How to Wind Up Your Debtor In Malaysia
Compulsory winding-up in Malaysia is carried out pursuant to section 218 of the Companies Act 1965. It is a legal process which the Official Receiver, now known as the Director General of Insolvency or a liquidator (hereinafter the “Liquidator”) is appointed by an order of the court to ‘wind up’ the affairs of a limited company, Sdn Bhd or a Berhad.
Winding up does not mean that the creditors of the company will be paid in full… (To see how the Pay Up or Wind Up concept works).
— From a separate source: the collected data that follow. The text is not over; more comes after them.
Lemma io_insert_fixed tid v t t' :
  InsertonlyTable_insert sz tid v t = Ret t' ->
  aa_cap (io_storage t') = aa_cap (io_storage t) /\ aa_start (io_storage t') = aa_start (io_storage t).
Proof.
  unfold InsertonlyTable_insert. intros E. apply bind_Ret_inv in E as ([p t1] & Ep & E).
  apply get_tls_page_fixed in Ep as <-. apply bind_Ret_inv in E as ([[|] p1] & Et & E); inv_ret; [by subst|].
  match goal with Ha : ArrayAllocator_alloc _ _ _ = Ret ?x |- _ => destruct x as [a st]; apply alloc_fixed in Ha end.
  inv_ret. destruct x as [? ?]. inv_ret. destruct x0. inv_ret. by subst.
Qed.

(** The table and its pages, on top of [base]. *)
Definition io_owns base o rs : Prop :=
  pages_on (rs_blocks base) (rs_blocks rs) (oi_data o) /\
  0 <= aa_cap (io_storage (oi_table o)) * HUGEPAGE_SIZE < 2 ^ 64 /\
  frame_taken base (aa_start (io_storage (oi_table o))) (aa_cap (io_storage (oi_table o)) * HUGEPAGE_SIZE) rs.

Section inserts.
Variable pick : gmap Z (Z * Z) -> Z.
Hypothesis pick_new : forall b, b !! pick b = None.

Lemma new_page_owns b0 b ps :
  pages_on b0 b ps -> pages_on b0 (<[pick b := page_block]> b) (pick b :: ps).
Proof.
  intros (Hnd & Hnew & Hb). pose proof (pick_new b) as Hp. pose proof (Hb (pick b)) as Hpb. rewrite Hp in Hpb.
  case_decide as Hin; [done|].
  split; [by apply NoDup_cons|]. split.
  - intros q Hq. apply elem_of_cons in Hq as [->|Hq]; [done|by apply Hnew].
  - intros a. destruct (decide (a = pick b)) as [->|Ha].
    + rewrite lookup_insert_eq, decide_True by (by left). done.
    + rewrite lookup_insert_ne by done. rewrite Hb. apply decide_ext. rewrite elem_of_cons. naive_solver.
Qed.

(** Whatever [insert] does, the owned table does, and nothing it took is
    forgotten. *)
Lemma insert_owned_ok base tid v o rs t' :
  io_owns base o rs -> InsertonlyTable_insert sz tid v (oi_table o) = Ret t' ->
  exists o' rs', InsertonlyTable_insert_owned sz (pick (rs_blocks rs)) tid v o rs = Ret (o', rs') /\
    oi_table o' = t' /\ io_owns base o' rs'.
Proof.
  intros (Hpages & Hfit & Hframe) E. destruct (io_insert_fixed _ _ _ _ E) as [Hc Hs].
  unfold InsertonlyTable_insert_owned. destruct (kv_get _ tid).
  - runm. rewrite E. runm. do 2 eexists. split; [done|]. split; [done|].
    unfold io_owns. cbn [oi_table oi_data]. by rewrite Hc, Hs.
  - unfold PageBuffer_create. rewrite page_layout_ok. runm.
    rewrite sys_alloc_ok by (pose proof HUGEPAGE_SIZE_eq; simpl; lia). runm. rewrite E. runm.
    do 2 eexists. split; [done|]. split; [done|]. unfold io_owns. cbn [oi_table oi_data rs_blocks with_blocks].
    rewrite Hc, Hs. split; [by apply new_page_owns|]. by split.
Qed.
The tasks of the Liquidator is to:
- ensure that all the Federal Taxes, amounts owing to EPF and SOCSO are paid;
- ensure that all company contracts (including employee contracts) are completed, transferred or otherwise brought to an end;
- carry on the business with a view of eventually ceasing the company’s business;
- settle any legal disputes, the liquidator may have to take legal advice to do that;
- sell any assets by Public Tender, Public Auction or Private Treaty;
- collect the money owed to the company, the liquidator may have to take legal actions to do that; and
- distribute any funds available to creditors (which is called a dividend) and returning share capital to the shareholders (if there is any surplus after payment of all debts).
When these tasks have been completed by the Liquidator, the Liquidator will apply to have the company removed from the register at the Companies Commission of Malaysia and the company will be dissolved, thereafter the company cease to exist.